__WORK INSTRUCTION__. Where the records below reach the line containing "Pipe.v on wait", start transcribing, and end with the line containing "the parts named", exactly and with nothing else added.

__MATERIAL FOR THIS TASK__.

Lemma add_birthday_cmd_keys_are_names args book :
  keys_are_names book -> keys_are_names (snd (add_birthday_cmd args book)).
Proof.
  intros Hinv. unfold add_birthday_cmd. rewrite input_error_state.
  unfold add_birthday_body, bind, ret, raise, get.
  destruct args as [|nm [|bday [|? ?]]]; simpl; try assumption.
  destruct (find nm book) as [record|] eqn:Ef; simpl; [|assumption].
  pose proof (on_record_keys_are_names book nm record (add_birthday bday)
                Hinv Ef (add_birthday_name bday record)) as H.
  destruct (on_record nm record (add_birthday bday) book) as [[u|e] book'];
    exact H.
Qed.

Lemma show_birthday_state style args book :
  snd (show_birthday style args book) = book.
Proof.
  unfold show_birthday. rewrite input_error_state.
  unfold show_birthday_body, bind, ret, raise, get.
  destruct args as [|nm [|? ?]]; simpl; try reflexivity.
  destruct (find nm book) as [record|]; simpl; [|reflexivity].
  destruct (birthday record); reflexivity.
Qed.

Lemma birthdays_state style today args book :
  snd (birthdays style today args book) = book.
Proof.
  unfold birthdays. rewrite input_error_state.
  unfold birthdays_body, bind, ret, get, lift. simpl.
  destruct (get_upcoming_birthdays style today book) as [[|? ?]|e];
    reflexivity.
Qed.
(* ===== verification/Prelude.v ===== *)
(** * MangoCore: a verification library

    MangoCore is a Unix-like multi-processor kernel in Rust ([os/]), with helper
    crates ([libs/]) and vendored crates ([dependency/]).  Paths below are relative to
    the source tree.  The library translates the parts of it that decide correctness
    of shared state into executable functions and proves what they promise.

    ** Conventions

    - A machine integer is a [Z] with its wrap-around written out: release kernels are
      built with [overflow-checks = false], so additions and subtractions of [usize]
      wrap.  A [nat] is used for indexes and lengths that cannot reach the word size.
    - A fallible operation returns [result A E] ([Ok] or [Err]).  [None] is a panic, a
      failed assertion, an access out of bounds, or, where the file says so, a call
      that goes to sleep.  Theorems that something does not happen are stated as
      [<> None].
    - Shared state with several actors is a transition system.  A step is one atomic
      access or one critical section of the source, and steps of different actors
      interleave freely.  Atomic accesses are sequentially consistent.
    - Reference-counted objects that are shared and mutated live in a heap and are named
      by an identity; values that have one owner are plain values.
    - What the code cannot control is an argument: whether an allocation succeeds, what
      a copy from user memory gives, the backend of a file, the order of deliveries of
      a network, the faults of a device.
    - Packages outside the tree are classes with the laws their documentation states
      ([ByteOrder], [BigEndian] in Wire.v); witnesses instantiate them.
    - Loops without a structural measure take fuel.  Fuel is always computed from the
      data (the number of pages of a range, of instructions of a filter, of records of a
      table, of blocks of a ring) and the theorems state that the loop returns, so that
      the fuel is enough.

    ** Parts and files

    Foundations.  Prelude.v (results, the monad notations, list and arithmetic lemmas,
    hint databases), BTree.v (ordered maps), Slice.v (copies in arrays), Fifo.v (the
    contract of bounded queues).

    Queues.  ByteRing.v is the UART receive ring ([uart_rx_ring.rs]), with the interrupt
    handler and the reader interleaved; RingBuffer.v the buffer of Unix sockets.  Both
    discharge the interface of Fifo.v, against which the results on histories are
    proved.

    Memory management ([os/src/mm/]).  Addr.v (addresses, ranges, layout), PageStore.v
    ([frame_store.rs]), Mapper.v ([page_table.rs] as a class with laws, [mmu_gather.rs],
    [user_mapper.rs]), Vma.v ([vma.rs]) and VmaSet.v ([vma_set.rs]).  VmaHoles.v,
    VmaSetInv.v, VmaSetOps.v and VmaSetSeq.v prove that every operation keeps the
    invariant described by [check_invariants] and changes the attributes of exactly the
    pages it should; VmaHistory.v lifts this to all histories of an address space, with
    the page table.  Tlb.v ([tlb.rs], [address_space.rs]) shows that no CPU uses a
    translation after the writer that removed it has returned; FullSync.v and
    RangeSlot.v are the two request protocols of [smp.rs] underneath.

    Page cache ([os/src/fs/page_cache.rs]).  PageFlags.v is the atomic word of a page
    and its competitors; PageCache.v, PageCacheRead.v, PageCacheSync.v and
    PageCacheDrop.v are the directory, the read and write paths, write-back, and the
    operations that drop pages; PageCacheWrite.v and PageCacheFile.v say what they do; BlockBackend.v is
    the backend on a block device; PageCacheHistory.v
    proves that the cache refines an array of bytes and that a successful sync is
    durable.  PublishRace.v shows a race of readers with truncation.

    File locks.  PosixLock.v and PosixLockMgr.v ([posix_lock.rs]): what a list of records
    means, exclusion, deadlock detection, and where blocked requests lose it.

    System V and POSIX IPC ([syscall/process/ipc.rs]).  SysvIpc.v, SysvSem.v,
    SemHistory.v, SemInvariant.v (semaphores: all or nothing, no lost wake-up), SysvMsg.v,
    MsgHistory.v (message queues: order per type), PosixMq.v (POSIX queues),
    SysvShm.v (life time of segments).

    Tasks ([os/src/task/]).  IdAlloc.v (identifiers are unique), Sched.v, SchedInv.v,
    SchedSteps.v, SchedSafe.v (every task has one owner; no ownership check fails, in any
    interleaving), WaitQueue.v, WaitSafe.v (no lost wake-up), Creds.v, CredSafe.v
    (credentials, capabilities, seccomp: privileges do not grow).

    Pipes ([os/src/fs/dev/pipe.rs]).  PipeRing.v, PipeRingInv.v (bounds and contents),
    Pipe.v, PipeSafe.v (a pipe is a byte stream), FifoReg.v (named pipes).

    TCP ([dependency/smoltcp/src/]).  Assembler.v, AssemblerSpec.v ([storage/assembler.rs]
    is a set of offsets), SockBuf.v ([storage/ring_buffer.rs]), TcpSeq.v,
    TcpSocket.v, TcpProcess.v, TcpDispatch.v ([socket/tcp.rs]: a socket with
    all its fields, [process] and [dispatch] in the order of the source).  TcpInv.v,
    TcpSafe.v, TcpOut.v: the invariant of a socket.  TcpStream.v,
    TcpFlow.v: what is received is what was sent.  TcpNet.v: two endpoints over a network
    that loses, repeats and reorders; also what lies outside the hypotheses.
    Wire.v, TcpWire.v ([wire/tcp.rs]) are the packets as bytes, with checksums;
    TcpWireSpec.v, TcpWireTrip.v their round trip; TcpSafe.v,
    TcpSendable.v, TcpIface.v ([iface/interface/mod.rs]) the way between packets and
    sockets: no bytes whatsoever make a host panic, and a network of bytes behaves like
    one of segments.

    How the parts meet: the operations of VmaSet.v run on the page table of Mapper.v and
    notify the page cache; Tlb.v starts where a change collector of Mapper.v is sealed.
    PageCache.v takes the backend as a class that BlockBackend.v implements.  WaitQueue.v
    relies on what Sched.v establishes of wakers, and SemHistory.v, PosixMq.v and
    Pipe.v on wait queues that wake everybody or one.  TcpIface.v composes the wire
    format with the sockets.

    ** Bounds

    Theorems carry the bounds they need as hypotheses: positions of a TCP stream stay
    within [2 ^ 30] of each other, page indexes below [2 ^ 52], file sizes below [2 ^ 63].
    They are those the code or the address layout enforces; where the code enforces none,
    the theorem says so and the component list records it.

    ** Not modelled

    - Device drivers, architecture code, boot, assembly, linker scripts, consoles: access
      to hardware registers, no state of their own that Rocq could decide.  Page tables of
      the two architectures are met through the [PageTable] class.
    - The rest of the system-call layer, the path walk and the file systems other than
      the parts named above (ext4 directories, extents and allocation, FAT, procfs, sysfs,
      devfs): mostly translation between user structures and the objects modelled here,
      or on-disk formats whose consistency depends on a device image.
    - Page faults, [mmap] with its flags, user-memory access, swapping policy, heap and
      frame allocators: their effect on areas and pages is in VmaSet.v and PageStore.v,
      their outcome is an argument.
    - Signals, process creation and exec, futexes, timers, tracing and performance
      counters.  Signals enter as events that may interrupt a wait at any time.
    - UDP, ICMP, IPv6, DHCP, ARP and fragmentation of the network stack, and the socket
      system calls above it.
    - Weak memory ordering, time (other than the timers of TCP), and the Rust borrow
      checker: exclusive borrows are taken as given.
    - Kernel tests, user programs, build tools. *)

From stdpp Require Import base numbers option list.
From Stdlib Require Import ZArith Lia.

#[global] Open Scope Z_scope.

(** * Machine integers

    The kernel is built with [overflow-checks = false], so the arithmetic
    operators of [usize], [u64], [u32] wrap.  A machine integer is a [Z]; each
    operator below writes out what the hardware operation does. *)

Definition usize_modulus : Z := 2 ^ 64.
Definition usize_max : Z := usize_modulus - 1.
Definition isize_max : Z := 2 ^ 63 - 1.
Definition u32_modulus : Z := 2 ^ 32.
Definition i64_max : Z := 2 ^ 63 - 1.

Definition is_usize (x : Z) : Prop := 0 <= x < usize_modulus.
Definition is_u32 (x : Z) : Prop := 0 <= x < u32_modulus.

Definition wrap64 (x : Z) : Z := x mod usize_modulus.
Definition wrap32 (x : Z) : Z := x mod u32_modulus.

(** [a + b], [a - b], [a * b] on [usize]/[u64] in the kernel profile. *)
Definition usize_add (a b : Z) : Z := wrap64 (a + b).
Definition usize_sub (a b : Z) : Z := wrap64 (a - b).
Definition usize_mul (a b : Z) : Z := wrap64 (a * b).

Definition checked_add (a b : Z) : option Z :=
  if a + b <=? usize_max then Some (a + b) else None.
Definition checked_sub (a b : Z) : option Z :=
  if b <=? a then Some (a - b) else None.
Definition checked_mul (a b : Z) : option Z :=
  if a * b <=? usize_max then Some (a * b) else None.

Definition saturating_add (a b : Z) : Z := Z.min (a + b) usize_max.
Definition saturating_sub (a b : Z) : Z := Z.max (a - b) 0.
Definition saturating_mul (a b : Z) : Z := Z.min (a * b) usize_max.

(** * Results

    [Result<T, E>]; a function that can also panic returns [option], [None]
    standing for the panic. *)

Inductive result (A E : Type) : Type :=
| Ok (a : A)
| Err (e : E).
Arguments Ok {A E} a.
Arguments Err {A E} e.

(** The error numbers used by the modelled code ([SyscallErr]). *)
Inductive SyscallErr :=
| EPERM | EINTR | EIO | E2BIG | EBADF | EAGAIN | ENOMEM | EACCES | EFAULT | EBUSY | EEXIST | EINVAL
| EFBIG | ENOSPC | ERANGE | EDEADLK | ENOMSG | EIDRM | EOVERFLOW | ENOBUFS | EADDRINUSE | ERESTART
| ENOENT | EMSGSIZE | ETIMEDOUT | ENAMETOOLONG | EPIPE | ENXIO | ESRCH | ENOSYS | EOPNOTSUPP.

#[export] Instance SyscallErr_eq_dec : EqDecision SyscallErr.
Proof. solve_decision. Defined.

(** * Notations for machine arithmetic *)

Declare Scope machine_scope.
Delimit Scope machine_scope with machine.
Notation "a +w b" := (usize_add a b) (at level 50, left associativity) : machine_scope.
Notation "a -w b" := (usize_sub a b) (at level 50, left associativity) : machine_scope.
Notation "a *w b" := (usize_mul a b) (at level 40, left associativity) : machine_scope.

(** * Proof automation *)

(** Lists of bytes; the lemmas are declared in Wire.v. *)
Create HintDb bytes.

(** Linear arithmetic with division and remainder by constants. *)
Ltac div_lia := Z.to_euclidean_division_equations; lia.

(** Unfold the machine-integer vocabulary and finish by arithmetic. *)
Ltac word_unfold :=
  unfold usize_add, usize_sub, usize_mul, checked_add, checked_sub, checked_mul,
    saturating_add, saturating_sub, saturating_mul, wrap64, wrap32, is_usize, is_u32,
    usize_max, isize_max, i64_max, usize_modulus, u32_modulus in *.
Ltac word_lia := word_unfold; div_lia.

(** Case analysis on the boolean integer comparisons of the goal and context. *)
Ltac case_cmp :=
  repeat match goal with
  | |- context [?a <? ?b] => destruct (Z.ltb_spec a b)
  | |- context [?a <=? ?b] => destruct (Z.leb_spec a b)
  | |- context [?a =? ?b] => destruct (Z.eqb_spec a b)
  | H : context [?a <? ?b] |- _ => destruct (Z.ltb_spec a b)
  | H : context [?a <=? ?b] |- _ => destruct (Z.leb_spec a b)
  | H : context [?a =? ?b] |- _ => destruct (Z.eqb_spec a b)
  end.

(** * Shared lemmas *)

Lemma wrap64_small x : is_usize x -> wrap64 x = x.
Proof. unfold is_usize, wrap64. intros H. by apply Z.mod_small. Qed.

Lemma usize_add_small a b : is_usize (a + b) -> usize_add a b = a + b.
Proof. apply wrap64_small. Qed.

Lemma usize_sub_small a b : is_usize (a - b) -> usize_sub a b = a - b.
Proof. apply wrap64_small. Qed.

Lemma checked_add_Some a b c : checked_add a b = Some c <-> c = a + b /\ a + b <= usize_max.
Proof. unfold checked_add. case_cmp; naive_solver lia. Qed.

Lemma checked_add_None a b : checked_add a b = None <-> usize_max < a + b.
Proof. unfold checked_add. case_cmp; naive_solver lia. Qed.

(** * Sums over lists *)

Definition zsum {A} (f : A -> Z) (l : list A) : Z := foldr (fun x n => f x + n) 0 l.

Section zsum.
Context {A : Type}.
Implicit Types (f : A -> Z) (l : list A).

Lemma zsum_app f l1 l2 : zsum f (l1 ++ l2) = zsum f l1 + zsum f l2.
Proof. induction l1 as [|x l1 IH]; simpl; [done|]. rewrite IH. lia. Qed.

Lemma zsum_split f l i x : l !! i = Some x -> zsum f l = zsum f (take i l) + f x + zsum f (drop (S i) l).
Proof.
  intros E. transitivity (zsum f (take i l ++ x :: drop (S i) l)); [by rewrite take_drop_middle|].
  rewrite zsum_app. simpl. lia.
Qed.

Lemma zsum_insert f l i x y : l !! i = Some x -> zsum f (<[i := y]> l) = zsum f l - f x + f y.
Proof.
  intros E. pose proof (lookup_lt_Some _ _ _ E) as Hi. rewrite (zsum_split f l i x E).
  rewrite (zsum_split f (<[i := y]> l) i y) by (by apply list_lookup_insert_eq).
  rewrite take_insert_ge, drop_insert_lt by lia. lia.
Qed.

Lemma zsum_delete f l i x : l !! i = Some x -> zsum f (delete i l) = zsum f l - f x.
Proof. intros E. rewrite delete_take_drop, zsum_app, (zsum_split f l i x E). lia. Qed.

Lemma zsum_bounds f l : (forall x, 0 <= f x <= 1) -> 0 <= zsum f l <= Z.of_nat (length l).
Proof. intros H. induction l as [|x l IH]; simpl; [lia|]. specialize (H x). lia. Qed.

Lemma zsum_ext f g l : (forall x, x ∈ l -> f x = g x) -> zsum f l = zsum g l.
Proof.
  induction l as [|x l IH]; intros H; simpl; [done|]. rewrite (H x) by (by left).
  rewrite IH; [done|]. intros y Hy. apply H. by right.
Qed.

Lemma zsum_zero f l : (forall x, x ∈ l -> f x = 0) -> zsum f l = 0.
Proof.
  intros H. rewrite (zsum_ext f (fun _ => 0) l H). clear H. induction l as [|x l IH]; simpl; [done|]. by rewrite IH.
Qed.

Lemma zsum_fmap {B} (g : A -> B) (f : B -> Z) l : zsum f (g <$> l) = zsum (fun x => f (g x)) l.
Proof. unfold zsum. induction l as [|x l IH]; csimpl; [done|]. by rewrite IH. Qed.

End zsum.

(** An update that keeps what a projection shows. *)
Lemma fmap_alter_same {A B} (g : A -> B) (f : A -> A) i (l : list A) : (forall x, g (f x) = g x) ->
  g <$> alter f i l = g <$> l.
Proof.
  intros H. apply list_eq. intros j. rewrite !list_lookup_fmap. destruct (decide (i = j)) as [->|E].
  - rewrite list_lookup_alter_eq. destruct (l !! j); [|done]. simpl. by rewrite H.
  - by rewrite list_lookup_alter_ne.
Qed.

Lemma filter_none {A} (P : A -> Prop) `{!forall x, Decision (P x)} (l : list A) :
  (forall x, x ∈ l -> ~ P x) -> filter P l = [].
Proof.
  induction l as [|x l IH]; intros Hn; [done|]. rewrite filter_cons, decide_False by (apply Hn; by left).
  apply IH. intros y Hy. apply Hn. by right.
Qed.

__EXERCISE SOLUTION__.
    Pipe.v on wait queues that wake everybody or one.  TcpIface.v composes the wire
    format with the sockets.

    ** Bounds

    Theorems carry the bounds they need as hypotheses: positions of a TCP stream stay
    within [2 ^ 30] of each other, page indexes below [2 ^ 52], file sizes below [2 ^ 63].
    They are those the code or the address layout enforces; where the code enforces none,
    the theorem says so and the component list records it.

    ** Not modelled

    - Device drivers, architecture code, boot, assembly, linker scripts, consoles: access
      to hardware registers, no state of their own that Rocq could decide.  Page tables of
      the two architectures are met through the [PageTable] class.
    - The rest of the system-call layer, the path walk and the file systems other than
      the parts named above (ext4 directories, extents and allocation, FAT, procfs, sysfs,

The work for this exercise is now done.